The Next Century Foundation is sorry to hear news of the death of Dr Saeb Erekat, the Palestinian who perhaps did more than any other to help shape the Middle East peace process. May God rest his soul. Sadly he died before his time as a consequence of coronavirus.
On Tuesday 10th of November, hundreds of Palestinians attended the funeral of Saeb Erekat, Secretary General of the Palestinian Liberation Organisation. Dr Erekat was a key negotiator in Palestinian peace talks with Israel, and helped negotiate the Oslo Accords in 1993, that lead to Yassar Arafat, Shimon Peres and Yitzakh Rabin jointly receiving the Noble Peace Prize.
History shows that peace can only be built if one party takes the first step to enter into discussions honestly and moralistically. This is what Erekat did, he took the unprecedented steps to start a dialogue of peace with Israel, to achieve what he wholeheartedly believed in, a two-state solution. This was a cause he gave earnest devotion to throughout his life, and a cause he believed in with sincerity to his final days.
Saeb Erekat received his doctorate in Peace and Conflict Studies from the University of Bradford, UK, having completed his tertiary education in the United States in International Relations and attaining an MA in Political Science.
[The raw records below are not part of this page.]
(* ===== verification/Driver.v ===== *)
(** * The session driver: [src/src/session/driver.rs]

    The driver owns every component and moves them on commands, datagrams, timers
    and output permits. What it reads from outside (the clock, the cancellation
    flag, the results of socket calls, the readiness of its channels) is a script
    in [Env] that each read consumes; what it does to the outside (datagrams sent,
    output emitted) is appended to it. A theorem about every [Env] is a theorem
    about every behaviour of the outside. *)

From S2P Require Import Prelude Limits BTreeMap Packet Fragment Instruction Synchronization Timing.
From S2P Require Import Reachability TerminalWidth Emulator Terminal Prediction Errors ClientHistory Bootstrap.

Local Open Scope Z_scope.

Definition INITIAL_CHAFF : bytes := [0].

Inductive SessionCommand :=
  | CommandInput (input : bytes)
  | CommandResize (columns rows : Z)
  | CommandRepaint.

Inductive DatagramOutcome := Continue | RemoteShutdown.

#[export] Instance DatagramOutcome_eq_dec : EqDecision DatagramOutcome.
Proof. solve_decision. Defined.

(** What one turn of a loop ends with: another turn, the end of the script, or the
    session's end. *)
Inductive Turn := Again | OutOfScript | Exited (exit : SessionExit).

Inductive TransportSendOutcome := Sent | SendCancelled | Deferred.

(** [InstructionIdentifier]: the next fragment identifier, [None] once exhausted. *)
Definition InstructionIdentifier : Type := option Z.
Definition InstructionIdentifier_new : InstructionIdentifier := Some 0.

Definition InstructionIdentifier_take : M InstructionIdentifier DriverError Z :=
  s ← get;
  id ← lift (ok_or FragmentIdentifierExhausted s);
  put (checked_add U64_MAX id 1) ;;
  mret id.

(** What [wait_next] can find ready in one poll. [ready_cancellation] is [Some true]
    when the flag changed and [Some false] when its sender is gone; a command is
    [Some None] when the queue is closed; an output permit is [Some false] when its
    receiver is gone. *)
Record Ready := mkReady {
  ready_cancellation : option bool;
  ready_command : option (option SessionCommand);
  ready_graceful_close : bool;
  ready_timer : bool;
  ready_output : option bool;
  ready_datagram : option ((bytes * SocketAddr) + ErrorKind);
}.

Inductive Wake :=
  | WakeCommand (command : SessionCommand)
  | WakeDatagram (result : (bytes * SocketAddr) + ErrorKind)
  | WakeOutput
  | WakeOwnerDropped
  | WakeCancelled
  | WakeGracefulClose
  | WakeTimer.

(** The script of the outside world. *)
Record Env := mkEnv {
  clock : list Z;
  last_clock : Z;
  cancels : list bool;
  sends : list (Z + ErrorKind);
  readies : list Ready;
  instant_limit_ms : Z;
  sent_datagrams : list bytes;
  emitted : list bytes;
}.

(** One poll of [wait_next], in the order of its tests. *)
Definition wait_poll (r : Ready) (graceful needs_output receive_enabled : bool) : option Wake :=
  if bool_decide (ready_cancellation r = Some true) then Some WakeCancelled
  else
    match ready_command r with
    | Some (Some command) => Some (WakeCommand command)
    | Some None => Some WakeOwnerDropped
    | None =>
        if graceful && ready_graceful_close r then Some WakeGracefulClose
        else if ready_timer r then Some WakeTimer
        else
          match ready_output r with
          | Some granted =>
              if needs_output then Some (if granted then WakeOutput else WakeOwnerDropped)
              else if receive_enabled then WakeDatagram <$> ready_datagram r else None
          | None => if receive_enabled then WakeDatagram <$> ready_datagram r else None
          end
    end.

Section driver.
Context `{AE : Aead} `{PR : Prost} `{ZL : Zlib} `{VT : Vt100} `{VTE : Vte} `{UW : UnicodeWidth} `{PH : ProstHost}.

Record SessionDriver := mkSessionDriver {
  server_addr : SocketAddrV4;
  packet_codec : PacketCodec;
  packet_receiver : PacketReceiver;
  send_sequence : SendSequence;
  fragment_identifier : InstructionIdentifier;
  reassembler : FragmentReassembler;
  synchronization : SynchronizationState;
  scheduler : SendScheduler;
  datagram_timing : DatagramTiming;
  client_history : ClientHistory;
  terminal_states : gmap Z TerminalState;
  prediction : LocalPrediction;
  painted_state : option TerminalState;
  output_requested : bool;
  force_full_repaint : bool;
  receive_not_before_ms : Z;
  state_tx : SessionState;
  reachability : ReachabilityTracker;
  reachability_tx : SessionReachability;
  final_terminal : option TerminalState;
  env : Env;
}.

(** Assignments to one field. *)
Definition set_packet_receiver (v : PacketReceiver) (d : SessionDriver) : SessionDriver :=
  mkSessionDriver (server_addr d) (packet_codec d) v (send_sequence d) (fragment_identifier d)
    (reassembler d) (synchronization d) (scheduler d) (datagram_timing d) (client_history d)
    (terminal_states d) (prediction d) (painted_state d) (output_requested d) (force_full_repaint d)
    (receive_not_before_ms d) (state_tx d) (reachability d) (reachability_tx d) (final_terminal d)
    (env d).
Definition set_send_sequence (v : SendSequence) (d : SessionDriver) : SessionDriver :=
  mkSessionDriver (server_addr d) (packet_codec d) (packet_receiver d) v (fragment_identifier d)
    (reassembler d) (synchronization d) (scheduler d) (datagram_timing d) (client_history d)
    (terminal_states d) (prediction d) (painted_state d) (output_requested d) (force_full_repaint d)
    (receive_not_before_ms d) (state_tx d) (reachability d) (reachability_tx d) (final_terminal d)
    (env d).
Definition set_fragment_identifier (v : InstructionIdentifier) (d : SessionDriver) : SessionDriver :=
  mkSessionDriver (server_addr d) (packet_codec d) (packet_receiver d) (send_sequence d) v
    (reassembler d) (synchronization d) (scheduler d) (datagram_timing d) (client_history d)
    (terminal_states d) (prediction d) (painted_state d) (output_requested d) (force_full_repaint d)
    (receive_not_before_ms d) (state_tx d) (reachability d) (reachability_tx d) (final_terminal d)
    (env d).
Definition set_reassembler (v : FragmentReassembler) (d : SessionDriver) : SessionDriver :=
  mkSessionDriver (server_addr d) (packet_codec d) (packet_receiver d) (send_sequence d)
    (fragment_identifier d) v (synchronization d) (scheduler d) (datagram_timing d)
    (client_history d) (terminal_states d) (prediction d) (painted_state d) (output_requested d)
    (force_full_repaint d) (receive_not_before_ms d) (state_tx d) (reachability d)
    (reachability_tx d) (final_terminal d) (env d).
Definition set_synchronization (v : SynchronizationState) (d : SessionDriver) : SessionDriver :=
  mkSessionDriver (server_addr d) (packet_codec d) (packet_receiver d) (send_sequence d)
    (fragment_identifier d) (reassembler d) v (scheduler d) (datagram_timing d) (client_history d)
    (terminal_states d) (prediction d) (painted_state d) (output_requested d) (force_full_repaint d)
    (receive_not_before_ms d) (state_tx d) (reachability d) (reachability_tx d) (final_terminal d)
    (env d).
Definition set_scheduler (v : SendScheduler) (d : SessionDriver) : SessionDriver :=
  mkSessionDriver (server_addr d) (packet_codec d) (packet_receiver d) (send_sequence d)
    (fragment_identifier d) (reassembler d) (synchronization d) v (datagram_timing d)
    (client_history d) (terminal_states d) (prediction d) (painted_state d) (output_requested d)
    (force_full_repaint d) (receive_not_before_ms d) (state_tx d) (reachability d)
    (reachability_tx d) (final_terminal d) (env d).
Definition set_datagram_timing (v : DatagramTiming) (d : SessionDriver) : SessionDriver :=
  mkSessionDriver (server_addr d) (packet_codec d) (packet_receiver d) (send_sequence d)
    (fragment_identifier d) (reassembler d) (synchronization d) (scheduler d) v (client_history d)
    (terminal_states d) (prediction d) (painted_state d) (output_requested d) (force_full_repaint d)
    (receive_not_before_ms d) (state_tx d) (reachability d) (reachability_tx d) (final_terminal d)
    (env d).
Definition set_client_history (v : ClientHistory) (d : SessionDriver) : SessionDriver :=
  mkSessionDriver (server_addr d) (packet_codec d) (packet_receiver d) (send_sequence d)
    (fragment_identifier d) (reassembler d) (synchronization d) (scheduler d) (datagram_timing d) v
    (terminal_states d) (prediction d) (painted_state d) (output_requested d) (force_full_repaint d)
    (receive_not_before_ms d) (state_tx d) (reachability d) (reachability_tx d) (final_terminal d)
    (env d).
Definition set_terminal_states (v : gmap Z TerminalState) (d : SessionDriver) : SessionDriver :=
  mkSessionDriver (server_addr d) (packet_codec d) (packet_receiver d) (send_sequence d)
    (fragment_identifier d) (reassembler d) (synchronization d) (scheduler d) (datagram_timing d)
    (client_history d) v (prediction d) (painted_state d) (output_requested d)
    (force_full_repaint d) (receive_not_before_ms d) (state_tx d) (reachability d)
    (reachability_tx d) (final_terminal d) (env d).
Definition set_prediction (v : LocalPrediction) (d : SessionDriver) : SessionDriver :=
  mkSessionDriver (server_addr d) (packet_codec d) (packet_receiver d) (send_sequence d)
    (fragment_identifier d) (reassembler d) (synchronization d) (scheduler d) (datagram_timing d)
    (client_history d) (terminal_states d) v (painted_state d) (output_requested d)
    (force_full_repaint d) (receive_not_before_ms d) (state_tx d) (reachability d)
    (reachability_tx d) (final_terminal d) (env d).
Definition set_painted_state (v : option TerminalState) (d : SessionDriver) : SessionDriver :=
  mkSessionDriver (server_addr d) (packet_codec d) (packet_receiver d) (send_sequence d)
    (fragment_identifier d) (reassembler d) (synchronization d) (scheduler d) (datagram_timing d)
    (client_history d) (terminal_states d) (prediction d) v (output_requested d)
    (force_full_repaint d) (receive_not_before_ms d) (state_tx d) (reachability d)
    (reachability_tx d) (final_terminal d) (env d).
Definition set_output_requested (v : bool) (d : SessionDriver) : SessionDriver :=
  mkSessionDriver (server_addr d) (packet_codec d) (packet_receiver d) (send_sequence d)
    (fragment_identifier d) (reassembler d) (synchronization d) (scheduler d) (datagram_timing d)
    (client_history d) (terminal_states d) (prediction d) (painted_state d) v (force_full_repaint d)
    (receive_not_before_ms d) (state_tx d) (reachability d) (reachability_tx d) (final_terminal d)
    (env d).
Definition set_force_full_repaint (v : bool) (d : SessionDriver) : SessionDriver :=
  mkSessionDriver (server_addr d) (packet_codec d) (packet_receiver d) (send_sequence d)
    (fragment_identifier d) (reassembler d) (synchronization d) (scheduler d) (datagram_timing d)
    (client_history d) (terminal_states d) (prediction d) (painted_state d) (output_requested d) v
    (receive_not_before_ms d) (state_tx d) (reachability d) (reachability_tx d) (final_terminal d)
    (env d).
Definition set_receive_not_before_ms (v : Z) (d : SessionDriver) : SessionDriver :=
  mkSessionDriver (server_addr d) (packet_codec d) (packet_receiver d) (send_sequence d)
    (fragment_identifier d) (reassembler d) (synchronization d) (scheduler d) (datagram_timing d)
    (client_history d) (terminal_states d) (prediction d) (painted_state d) (output_requested d)
    (force_full_repaint d) v (state_tx d) (reachability d) (reachability_tx d) (final_terminal d)
    (env d).
Definition set_state_tx (v : SessionState) (d : SessionDriver) : SessionDriver :=
  mkSessionDriver (server_addr d) (packet_codec d) (packet_receiver d) (send_sequence d)
    (fragment_identifier d) (reassembler d) (synchronization d) (scheduler d) (datagram_timing d)
    (client_history d) (terminal_states d) (prediction d) (painted_state d) (output_requested d)
    (force_full_repaint d) (receive_not_before_ms d) v (reachability d) (reachability_tx d)
    (final_terminal d) (env d).
Definition set_reachability (v : ReachabilityTracker) (d : SessionDriver) : SessionDriver :=
  mkSessionDriver (server_addr d) (packet_codec d) (packet_receiver d) (send_sequence d)
    (fragment_identifier d) (reassembler d) (synchronization d) (scheduler d) (datagram_timing d)
    (client_history d) (terminal_states d) (prediction d) (painted_state d) (output_requested d)
    (force_full_repaint d) (receive_not_before_ms d) (state_tx d) v (reachability_tx d)
    (final_terminal d) (env d).
Definition set_reachability_tx (v : SessionReachability) (d : SessionDriver) : SessionDriver :=
  mkSessionDriver (server_addr d) (packet_codec d) (packet_receiver d) (send_sequence d)
    (fragment_identifier d) (reassembler d) (synchronization d) (scheduler d) (datagram_timing d)
    (client_history d) (terminal_states d) (prediction d) (painted_state d) (output_requested d)
    (force_full_repaint d) (receive_not_before_ms d) (state_tx d) (reachability d) v
    (final_terminal d) (env d).
Definition set_final_terminal (v : option TerminalState) (d : SessionDriver) : SessionDriver :=
  mkSessionDriver (server_addr d) (packet_codec d) (packet_receiver d) (send_sequence d)
    (fragment_identifier d) (reassembler d) (synchronization d) (scheduler d) (datagram_timing d)
    (client_history d) (terminal_states d) (prediction d) (painted_state d) (output_requested d)
    (force_full_repaint d) (receive_not_before_ms d) (state_tx d) (reachability d)
    (reachability_tx d) v (env d).
Definition set_env (v : Env) (d : SessionDriver) : SessionDriver :=
  mkSessionDriver (server_addr d) (packet_codec d) (packet_receiver d) (send_sequence d)
    (fragment_identifier d) (reassembler d) (synchronization d) (scheduler d) (datagram_timing d)
    (client_history d) (terminal_states d) (prediction d) (painted_state d) (output_requested d)
    (force_full_repaint d) (receive_not_before_ms d) (state_tx d) (reachability d)
    (reachability_tx d) (final_terminal d) v.

Abbreviation DrvM := (M SessionDriver DriverError).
This solid grounding lead him to first teach Political Science at the An-Najah National University, when he returned to the West Bank, and later become the key negotiator for the PLO delegation.
Dr Erekat advocated a diplomatic solution to the Israel- Palestine conflict, asserting there was no military solution to the situation. Breaking the long-held taboo on both sides to enter discussions with their respective counterparts, Erekat took the first steps by negotiating at the 1991 Madrid Conference, albeit under guise of the Jordanian-Palestinian delegation, as his counterparts were not willing to attend a conference with the PLO. These landmark discussions at the Madrid Conference were the first of many that lead to the Oslo Accords.
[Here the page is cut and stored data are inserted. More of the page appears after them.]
(* ===== verification/DriverInput.v ===== *)
(** * What reaches the driver, and what leaves it

    The fragments that the datagrams of a script authenticate to, and the
    instructions that can be put together from them. Every instruction that the
    driver acts on is one of these: this file shows it for the reassembler. And the
    output of the driver as a log of paintings. *)

From S2P Require Import Prelude Limits BTreeMap Packet Fragment Instruction Synchronization Timing.
From S2P Require Import Reachability TerminalWidth Emulator Terminal Prediction Errors ClientHistory Bootstrap Driver.

Local Open Scope Z_scope.

(** ** Where the reassembler's fragments come from *)

(** The fragments [0], [1], ... of one instruction, all from [pool], joined. *)
Definition assembled (pool : list Fragment) (compressed : bytes) : Prop :=
  ∃ id fs, Forall (λ f, f ∈ pool ∧ identifier f = id) fs ∧
    Fragment.number <$> fs = seqZ 0 (len fs) ∧ compressed = concat (body <$> fs).

(** What is stored of an incomplete instruction is from [pool]. *)
Definition stored_from (pool : list Fragment) (i : IncompleteInstruction) : Prop :=
  Forall (λ '(k, s), ∃ f, (f ∈ pool ∧ identifier f = inc_identifier i) ∧ Fragment.number f = k ∧ body f = stored_body s)
    (fragments i).

Definition held_from (pool : list Fragment) (r : FragmentReassembler) : Prop :=
  ∀ i, incomplete r = Some i → stored_from pool i.

Lemma insert_from pool f i :
  f ∈ pool → identifier f = inc_identifier i → stored_from pool i → stored_from pool (insert_fragment f i).
Proof.
  unfold stored_from. rewrite !Forall_forall. intros Hf Hid Hi p [->|Hp]%bt_insert_elem; [by exists f|by apply Hi].
Qed.

(** The stored fragments, with those they came from. *)
Lemma stored_sources pool i :
  stored_from pool i →
  ∃ fs, Forall (λ f, f ∈ pool ∧ identifier f = inc_identifier i) fs ∧
    Fragment.number <$> fs = bt_keys (fragments i) ∧ body <$> fs = stored_body <$> bt_values (fragments i).
Proof.
  unfold stored_from, bt_keys, bt_values. induction 1 as [|[k s] m (f & Hf & <- & Hb) _ (fs & Hfs & Hk & Hv)]; [by exists []|].
  exists (f :: fs). csimpl. split; [by constructor|]. rewrite Hk, Hv. by rewrite Hb.
Qed.

Lemma complete_assembled pool i : stored_from pool i → is_complete i = true → assembled pool (assemble i).
Proof.
  intros (fs & Hfs & Hk & Hv)%stored_sources Hc. unfold is_complete in Hc.
  destruct (final_number i) as [n|]; [|done]. apply andb_true_iff in Hc as [Hl Hkeys%bool_decide_eq_true].
  apply Z.eqb_eq in Hl. rewrite Hkeys in Hk.
  assert (len fs = n + 1) as Hlen.
  { unfold len. rewrite <- (length_fmap Fragment.number), Hk, <- Hkeys. unfold bt_keys. by rewrite length_fmap. }
  exists (inc_identifier i), fs. split_and!; [done|by rewrite Hlen|unfold assemble; by rewrite <- Hv].
Qed.

Lemma single_assembled pool f : f ∈ pool → Fragment.number f = 0 → assembled pool (body f).
Proof. intros Hf Hn. exists (identifier f), [f]. csimpl. rewrite Hn, app_nil_r. split_and!; [by repeat constructor|done|done]. Qed.

Lemma expire_due_from pool now r r' x : held_from pool r → expire_due now r = (r', x) → held_from pool r'.
Proof. intros Hr. unfold expire_due. run. intros H. cases. Qed.

Lemma expire_from pool now r r' x : held_from pool r → expire now r = (r', x) → held_from pool r'.
Proof.
  intros Hr. unfold expire. cbv [mbind M_bind]. destruct (reassembler_observe_time now r) as [r1 y] eqn:Ho.
  apply observe_time_inv in Ho as (Hinc & _ & _).
  assert (held_from pool r1) as Hr1 by (intros i; rewrite Hinc; apply Hr).
  destruct y as [[]|e|]; intros H; [by eapply expire_due_from|by simplify_eq..].
Qed.

(** A fragment from [pool] keeps the reassembler's contents in [pool], and what it
    completes was assembled from it. *)
Lemma push_from pool now f r :
  held_from pool r → f ∈ pool →
  wp (push now f) (λ r' x, held_from pool r' ∧ ∀ c, x = Ok (Complete c) → assembled pool c) r.
Proof.
  intros Hr Hf. apply wp_bind, wp_intro. intros r1 x1 (Hinc & _ & _)%observe_time_inv.
  assert (held_from pool r1) as Hr1 by (intros i; rewrite Hinc; apply Hr).
  destruct x1 as [[]|e|]; [|by split..]. apply wp_bind, wp_intro. intros r2 x2 He. apply (expire_due_from pool) in He; [|done].
  destruct x2 as [z|e|]; [|by split..]. clear r r1 Hr Hinc Hr1. unfold wp. run.
  destruct (MAX_FRAGMENTS_PER_INSTRUCTION <=? Fragment.number f); simpl; [done|].
  assert ((Fragment.number f =? 0) && is_final f = true → assembled pool (body f)) as Hone.
  { intros [Hn%Z.eqb_eq _]%andb_true_iff. by apply single_assembled. }
  destruct (incomplete r2) as [i|] eqn:Hinc.
  - destruct (Z.eqb_spec (inc_identifier i) (identifier f)) as [Hid|].
    2: { destruct (_ && _); cases; split; try done. intros c [= <-]. by apply Hone. }
    assert (stored_from pool (insert_fragment f i)) as Hs by (apply insert_from; [done..|by apply He]).
    destruct (classify i f) as [[]|e|]; simpl; try done.
    destruct (checked_add _ _ _); simpl; [|done]. destruct (_ <? _); simpl; [done|].
    destruct (is_complete (insert_fragment f i)) eqn:Hic; simpl; (split; [|try done]).
    + done.
    + intros c [= <-]. by apply complete_assembled.
    + intros ? [= <-]. done.
  - destruct (_ && _); simpl.
    + destruct (_ <=? _); (split; [done|]); intros c [= <-]. by apply Hone.
    + destruct (_ <? _); simpl; split; try done. intros ? [= <-]. apply insert_from; [done|done|]. constructor.
Qed.

(** ** What the script's datagrams carry *)
Section input.
Context `{AE : Aead} `{PR : Prost} `{ZL : Zlib} `{VT : Vt100} `{VTE : Vte} `{UW : UnicodeWidth} `{PH : ProstHost}.

(** The fragment of a datagram that comes from the server and is authentic. *)
Definition datagram_fragment (server : SocketAddrV4) (codec : PacketCodec) (datagram : bytes) (source : SocketAddr) :
    option Fragment :=
  if bool_decide (source = V4 server) then
    match (PacketCodec_open codec ServerToClient datagram).2 with
    | Ok packet => match decode (plaintext packet) with Ok f => Some f | _ => None end
    | _ => None
    end
  else None.

Definition poll_fragment (server : SocketAddrV4) (codec : PacketCodec) (r : Ready) : option Fragment :=
  match ready_datagram r with
  | Some (inl (datagram, source)) => datagram_fragment server codec datagram source
  | _ => None
  end.

Definition authentic_fragments (server : SocketAddrV4) (codec : PacketCodec) (polls : list Ready) : list Fragment :=
  omap (poll_fragment server codec) polls.

(** ** What the server's states are

    [origin n t] says that [t] can be the server's state [n]. Applying an
    instruction to such a state gives such a state again, or fails. *)
Definition difference_stays `{!ScreenSet} (origin : Z → TerminalState → Prop) (base target : Z) (l : bytes) : Prop :=
  ∀ d t, TerminalDifference_decode l = Ok d → origin base t →
    match terminal_apply t d with
    | Ok t' => origin target t'
    | Err _ => True
    | Panic => emulator_panic
    end.

Definition peer_stays `{!ScreenSet} (origin : Z → TerminalState → Prop) (pool : list Fragment) : Prop :=
  ∀ compressed i, assembled pool compressed → decode_zlib compressed = Ok i →
  difference_stays origin (base_state i) (new_state i) (state_difference i).

(** ** What leaves the driver

    The chunks of output, in order, are the paintings of a list of states, newest first
    and each with whether it was painted in full; the others are differences to the
    state painted before. *)
Inductive painted_log : list bytes → list (bool * TerminalState) → Prop :=
  | log_empty : painted_log [] []
  | log_full chunks log t b :
      painted_log chunks log → painter_full t = Ok b → painted_log (chunks ++ [b]) ((true, t) :: log)
  | log_incremental chunks full p log t b :
      painted_log chunks ((full, p) :: log) → painter_incremental p t = Ok b →
      painted_log (chunks ++ [b]) ((false, t) :: (full, p) :: log).

Definition newest (log : list (bool * TerminalState)) : option TerminalState := snd <$> head log.
End input.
Erekat was involved in most of the peace negotiations with Israel, being an advocate for the two-state solution. He was remembered as a friend by both the Palestinians and the left-wing of Israel’s politicians. Described as “the brother and the friend, the great fighter” by Palestinian President Mahmoud Abbas, his senior negotiating counterpart, Israel’s Gilad Sher, tweeted “Erekat has contributed much more than most living Palestinians to advance the resolution of the Israeli and Palestinian conflict via a negotiated 2 state Peace agreement” and was a “man he considered a friend throughout the 25 tumultuous years in the Israeli Palestinian arena.”
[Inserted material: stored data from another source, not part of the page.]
(** The invariant of a session that was opened with this record and script. *)
Definition session_keeps `{!ScreenSet} (bootstrap : Bootstrap) (e : Env) (origin : Z → TerminalState → Prop) :
    SessionDriver → Prop :=
  keeps (bootstrap_server_addr bootstrap) (session_codec bootstrap) (session_fragments bootstrap e) e origin.

(** As long as the peer's instructions lead from states of the server to states of the
    server, the session fails only with errors that come from outside, and panics only
    where the emulator does on a screen of the set. *)
Lemma session_within `{!ScreenSet} (origin : Z → TerminalState → Prop) bootstrap columns rows mode bound e d
    shutdown_fuel fuel :
  (∀ n t, origin n t → within t) → (∀ t, TerminalState_new columns rows = Ok t → origin 0 t) →
  peer_stays origin (session_fragments bootstrap e) →
  script_ok e → connect bootstrap columns rows mode bound e = Ok d →
  spec internal_error emulator_panic (run_turns shutdown_fuel fuel) (λ _ d', session_keeps bootstrap e origin d') d.
Proof.
  intros Horigin Hnew Hpeer He Hc. apply run_turns_safe; [done|done|]. exists 0. by eapply connect_inv.
Qed.

(** Any reachable screen as a state of the server. *)
Definition reachable_state (_ : Z) (t : TerminalState) : Prop := within (H:=reachable_screens) t.

Lemma reachable_peer_stays pool : peer_stays (H:=reachable_screens) reachable_state pool.
Proof.
  intros compressed i _ _ d t _ Ht.
  apply (terminal_apply_within (SS:=reachable_screens)); [done|by apply reachable_operations_stay].
Qed.

Lemma reachable_state_new columns rows t : TerminalState_new columns rows = Ok t → reachable_state 0 t.
Proof. intros Ht. pose proof (TerminalState_new_reachable columns rows) as Hn. by rewrite Ht in Hn. Qed.

(** The invariant of a driver at the time [now], whatever its session. *)
Definition driver_ok (now : Z) (d : SessionDriver) : Prop :=
  ∃ server codec pool script, driver_inv (SS:=reachable_screens) server codec pool script reachable_state now d.

Lemma connect_ok bootstrap columns rows mode bound e d :
  script_ok e → connect bootstrap columns rows mode bound e = Ok d → driver_ok 0 d.
Proof.
  intros He Hc. exists (bootstrap_server_addr bootstrap), (session_codec bootstrap), (session_fragments bootstrap e), e.
  eapply (connect_inv (SS:=reachable_screens)); try done. apply reachable_state_new.
Qed.

(** C4. From a successful connection on, whatever the peer, the user, the timers and
    the sockets do, the session never ends with [InternalState], nor with any other
    error that would mean an inconsistency of the client itself (a missing state,
    a stale plan, a clock that went back, a fragment or packet that does not fit its
    buffer), for every number of turns; it panics only if the terminal emulator
    panics on a screen that it can reach within the size limits. *)
Theorem session_never_internal_error bootstrap columns rows mode bound e d shutdown_fuel fuel :
  script_ok e → connect bootstrap columns rows mode bound e = Ok d →
  match run_turns shutdown_fuel fuel d with
  | (d', Ok exit) => session_keeps (H:=reachable_screens) bootstrap e reachable_state d'
  | (_, Err error) => internal_error error = false
  | (_, Panic) => reachable_panic
  end ∧
  (session_run shutdown_fuel fuel d).2 ≠ Err InternalState.
Proof.
  intros He Hc.
  pose proof (session_within (H:=reachable_screens) reachable_state bootstrap columns rows mode bound e d shutdown_fuel fuel
    (λ _ _ H, H) (reachable_state_new columns rows) (reachable_peer_stays _) He Hc) as Hr.
  unfold spec, session_run in *.
  destruct (run_turns shutdown_fuel fuel d) as [d' [[exit|]|error|]]; simpl; try done. split; [done|].
  intros [= Hs]. apply internal_state_only in Hs as [-> | ->]; done.
Qed.
End session.


(** ** Witnesses *)
#[local] Existing Instance null_aead.
#[local] Existing Instance null_aead_laws.
#[local] Existing Instance plain_prost.
#[local] Existing Instance plain_prost_laws.
#[local] Existing Instance stored_zlib.
#[local] Existing Instance stored_zlib_bounds.
#[local] Existing Instance line_vt100.
#[local] Existing Instance print_vte.
#[local] Existing Instance narrow_width.
#[local] Existing Instance host_prost.

Definition sample_bootstrap : Bootstrap := mkBootstrap (mkSocketAddrV4 2130706433 60001) (mkSessionKey (replicate 16 7)).

Definition sample_env : Env :=
  mkEnv [] 0 [] [] [] 1000000 [] [].

Definition idle : Ready := mkReady None None false false None None.
(** A script with an input, a timer, a resize, an output permit, a datagram from
    an unknown source and a cancellation. *)
Definition busy_env : Env :=
  mkEnv [0; 10; 20; 40; 60; 90; 130; 180; 260; 400; 500] 0 [] []
    [mkReady None (Some (Some (CommandInput [104]))) false false None None; idle;
     mkReady None None false true None None;
     mkReady None (Some (Some (CommandResize 100 30))) false false None None;
     mkReady None None false false (Some true) None;
     mkReady None None false false None (Some (inl (replicate 40 0, V4 (mkSocketAddrV4 0 0))));
     mkReady (Some true) None false false None None] 1000000 [] [].

Lemma sample_script : script_ok sample_env.
Proof. split; [|done]. split_and!; [done|done|repeat constructor]. Qed.

Lemma busy_script : script_ok busy_env.
Proof. split; [|done]. split; [done|]. split; [done|]. cbn. repeat constructor; lia. Qed.

Lemma session_never_internal_error_witness :
  ∃ d, connect sample_bootstrap 80 24 Always None busy_env = Ok d ∧
    (session_run 5 12 d).2 ≠ Err InternalState.
Proof.
  eexists. split; [vm_compute; reflexivity|].
  eapply (session_never_internal_error sample_bootstrap 80 24 Always None busy_env); [apply busy_script|].
  vm_compute. reflexivity.
Defined.

Example busy_session_is_cancelled :
  match connect sample_bootstrap 80 24 Always None busy_env with
  | Ok d => (session_run 5 12 d).2 = Ok (Some Cancelled) ∧ len (sent_datagrams (env (session_run 5 12 d).1)) = 1
  | _ => False
  end.
Proof. vm_compute. split; reflexivity. Qed.

Lemma rejected_datagram_ignored_witness :
  ∃ d, connect sample_bootstrap 80 24 Always None sample_env = Ok d ∧
    handle_datagram (replicate 40 0) (V4 (mkSocketAddrV4 0 0)) d = (set_env (read_clock (env d)).1 d, Ok Continue).
Proof.
  eexists. split; [vm_compute; reflexivity|].
  apply (rejected_datagram_ignored _ _ _ UnexpectedSource); [split; vm_compute; congruence|vm_compute; reflexivity].
Defined.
The death of Saeb Erekat comes a day after Remembrance day, commemorating the end of World War I that saw the signing of The Treaty of Versailles. However, scholars like the British historian, AJP Taylor acknowledge in his book, ‘The Origins of the Second World War’, “the peace of Versailles [treaty] lacked moral validity from the start”, and was a war-making rather than peace-making treaty, consequently leading to the Second World War. In the same respect, some dismiss the Oslo Accords that were negotiated by Saeb Erekat as conceding Palestinian territory without finalising the status of the fundamental issues of borders, refugees, settlements and Jerusalem, and claimed it contributed to the second intifada of 2000. Without reaching a settlement on these key issues, retrospectively the Oslo Peace accord has veered off the path for Palestinian self-determination, and arguably diminished Palestinian power.
Despite this, Dr Erekat used his position as chief Palestinian negotiator on numerous occasions in the Camp David summit in 2000, the Taba negotiations in 2001, and in 2007 working with Mahmoud Abbas at the Annapolis conference, to bring talks back on track and strike an agreement for the two-state solution, but without success.
The 65 year old past away following complications after contracting COVID-19 and was buried in his hometown of Jericho, 25 miles North East of his birth place in East Jerusalem. The United Nations Secretary-General, Antonio Guterres described Dr Erekat as being “dedicated to the peaceful pursuit of justice, dignity and legitimate rights of Palestinians to self-determination, sovereignty and statehood.” Until his last few days he remained hopeful and steadfast in his belief that a peaceful two-state solution was achievable, messaging the Israel’s former foreign minister Tzipi Livni during his illness, “I’m not finished with what I was born to do”.
The Next Century Foundation extends our heartfelt condolences to his wife Niemeh and his four children Salam, Dalal, Ali and Muhammed.